06odsfpq  于 2023-08-05  发布在  其他
关注(0)|答案(1)|浏览(109)

我试图使用scrapy库运行broad crawl- crawl,在那里我解析了数百万个网站。Spider连接到PostgreSQL数据库。这是我在启动蜘蛛之前加载未处理的URL的方式:

def get_unprocessed_urls(self, suffix):
        """
        Fetch unprocessed urls.
        """

        print(f'Fetching unprocessed urls for suffix {suffix}...')

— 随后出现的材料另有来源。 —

(* ===== verification/AppError.v ===== *)
(** * AppError: what an error tells a visitor

    Models [crates/app-core/src/error.rs]: the source strings of [text], a [Message]
    with its placeholders, and the two projections of an error the web tier uses, the
    status and the message.  The theorems state that an error answered with a 5xx says
    the one generic sentence, and that what a public error says is a listed sentence or
    one its caller chose. *)
From Stdlib Require Import Ascii.
From stdpp Require Import prelude strings pretty.
From S2P Require Import Prelude Text Role Node Job Store.

Module text.
Definition NOT_FOUND : string := "not found".
Definition UNAUTHORIZED : string := "invalid username or password".
Definition FORBIDDEN : string := "not permitted".
Definition ALREADY_EXISTS : string := "that already exists".
Definition INVALID_REQUEST : string := "that request was not valid: {}".
Definition INTERNAL : string := "Something went wrong on our side.".
Definition USERNAME_LENGTH : string := "username must be {}-{} characters".
Definition USERNAME_CHARSET : string := "username may contain letters, digits, '_' and '-' only".
Definition PASSWORD_LENGTH : string := "password must be {}-{} characters".
Definition USERNAME_TAKEN : string := "username already taken".
Definition EVENT_NEEDS_A_TITLE : string := "an event needs a title".
Definition EVENT_NEEDS_A_DATE : string := "an event needs a date, as YYYY-MM-DD".
Definition TOO_MANY_SIGN_INS : string := "too many sign-in attempts; try again in {} minutes".
Definition TOO_MANY_SIGN_UPS : string := "too many new accounts just now; try again in {} minutes".
Definition TASK_COUNT_RANGE : string := "task count must be between 1 and {}".
Definition SLEEP_RANGE : string := "sleep duration must be between 1 and {} ms".
Definition PRIME_RANGE : string := "prime bound must be between 2 and {}".
Definition UNKNOWN_JOB_KIND : string := "unknown job kind '{}'".
Definition UNKNOWN_ROLE : string := "unknown role '{}'".
Definition REGION_REQUIRED : string := "a region is required".
Definition REGION_CHARSET : string := "that region name contains characters that are not allowed".
Definition REALM_REQUIRED : string := "a realm is required".
Definition REALM_CHARSET : string := "that realm name contains characters that are not allowed".
Definition CHARACTER_REQUIRED : string := "a character name is required".
Definition CHARACTER_CHARSET : string := "that character name contains characters that are not allowed".
Definition DISCORD_WEBHOOK_INVALID : string := "that doesn't look like a Discord webhook URL (should start with https://discord.com/api/webhooks/)".
Definition ALL : list string :=
  [NOT_FOUND; UNAUTHORIZED; FORBIDDEN; ALREADY_EXISTS; INVALID_REQUEST; INTERNAL;
   USERNAME_LENGTH; USERNAME_CHARSET; PASSWORD_LENGTH; USERNAME_TAKEN; TOO_MANY_SIGN_INS; TOO_MANY_SIGN_UPS;
   TASK_COUNT_RANGE; SLEEP_RANGE; PRIME_RANGE; UNKNOWN_JOB_KIND; UNKNOWN_ROLE; REGION_REQUIRED; REGION_CHARSET;
   REALM_REQUIRED; REALM_CHARSET; CHARACTER_REQUIRED; CHARACTER_CHARSET; DISCORD_WEBHOOK_INVALID].
End text.

(** ** Messages *)
Record Message := { source : string; args : list string }.

Definition Message_new (source : string) : Message := {| source := source; args := [] |}.
Definition Message_with (source : string) (args : list string) : Message := {| source := source; args := args |}.

(** [replacen("{}", arg, 1)]. *)
Fixpoint replace_first (arg s : string) : string :=
  match s with
  | EmptyString => EmptyString
  | String c s' =>
      match strip_prefix "{}" s with
      | Some rest => arg +:+ rest
      | None => String c (replace_first arg s')
      end
  end.

Definition render (self : Message) (sentence : string) : string :=
  foldl (fun out arg => replace_first arg out) sentence (args self).

Definition Message_fmt (self : Message) : string := render self (source self).

(** ** Errors *)
Module AppError.
Inductive t :=
| NotFound
| Validation (m : Message)
| Unauthorized
| Forbidden
| TooManyRequests (m : Message)
| Conflict (m : Message)
| Integration (why : string)
| Cluster (e : ClusterError)
| Repo (e : StoreError)
| Internal (why : string).

Definition validation (source : string) : t := Validation (Message_new source).
Definition validation_with (source : string) (args : list string) : t := Validation (Message_with source args).
Definition internal (msg : string) : t := Internal msg.

Definition status_code (self : t) : N :=
  match self with
  | NotFound => 404
  | Validation _ => 400
  | Unauthorized => 401
  | Forbidden => 403
  | TooManyRequests _ => 429
  | Conflict _ => 409
  | Integration _ => 502
  | Cluster (UnknownNode _ | UnknownJob _ | UnknownTask _) => 404
  | Cluster (Invalid _) => 400
  | Repo Store.NotFound => 404
  | Repo (Store.Conflict _) => 409
  | _ => 500
  end.

Definition is_public (self : t) : bool := bool_decide (status_code self < 500).

Definition message (self : t) : Message :=
  match self with
  | NotFound | Repo Store.NotFound | Cluster (UnknownNode _ | UnknownJob _ | UnknownTask _) => Message_new text.NOT_FOUND
  | Unauthorized => Message_new text.UNAUTHORIZED
  | Forbidden => Message_new text.FORBIDDEN
  | Validation m | Conflict m | TooManyRequests m => m
  | Repo (Store.Conflict _) => Message_new text.ALREADY_EXISTS
  | Cluster (Invalid detail) => Message_with text.INVALID_REQUEST [detail]
  | _ => Message_new text.INTERNAL
  end.
End AppError.

Abbreviation AppResult A := (Result A AppError.t).

(** [?] on a storage result inside an application one. *)
Definition from_repo {A} (r : StoreResult A) : AppResult A :=
  match r with Ok a => Ok a | Err e => Err (AppError.Repo e) end.

(** ** What a visitor reads *)

(** The message an error was built with, where it was built with one. *)
Definition carried (e : AppError.t) : option Message :=
  match e with
  | AppError.Validation m | AppError.TooManyRequests m | AppError.Conflict m => Some m
  | _ => None
  end.

(** The text of a failure that no visitor may see: what the database, the upstream and
    the program said about it. *)
Definition diagnostic (e : AppError.t) : option string :=
  match e with
  | AppError.Integration w | AppError.Internal w | AppError.Repo (Store.Conflict w | Corrupt w | Backend w)
  | AppError.Cluster (Unavailable w) => Some w
  | _ => None
  end.

Lemma render_no_args sentence source : render (Message_new source) sentence = sentence.
Proof. done. Qed.

(** A placeholder is filled and the rest of the sentence kept. *)
Lemma replace_first_app arg before after :
  has_char "{" before = false -> replace_first arg (before +:+ "{}" +:+ after) = before +:+ arg +:+ after.
Proof.
  induction before as [|c s IH]; intros Hb; [done|]. cbn [has_char] in Hb. apply orb_false_iff in Hb as [Hc Hb].
  change (String c s +:+ "{}" +:+ after) with (String c (s +:+ "{}" +:+ after)). cbn [replace_first].
  change (strip_prefix "{}" (String c (s +:+ "{}" +:+ after))) with
    (if decide ("{"%char = c) then strip_prefix "}" (s +:+ "{}" +:+ after) else None).
  apply bool_decide_eq_false in Hc. rewrite decide_False by congruence. rewrite IH by done. done.
Qed.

        cursor = self.connection.cursor('unprocessed_urls_cursor', withhold=True)
        cursor.itersize = 1000
        cursor.execute(f"""
            SELECT su.id, su.url FROM seed_url su
            LEFT JOIN footer_seed_url_status fsus ON su.id = fsus.seed_url_id
            WHERE su.url LIKE \'%.{suffix}\' AND fsus.seed_url_id IS NULL;
        """)

        ID = 0
        URL = 1

        urls = [Url(url_row[ID], self.validate_url(url_row[URL])) for url_row in cursor]

        print('len urls:', len(urls))
        return urls

字符串
这是我的蜘蛛:

class FooterSpider(scrapy.Spider):

    ...

    def start_requests(self):

        urls = self.handler.get_unprocessed_urls(self.suffix)

        for url in urls:

            yield scrapy.Request(
                url=url.url,
                callback=self.parse,
                errback=self.errback,
                meta={
                    'seed_url_id': url.id,
                }
            )

    def parse(self, response):

        try:

            seed_url_id = response.meta.get('seed_url_id')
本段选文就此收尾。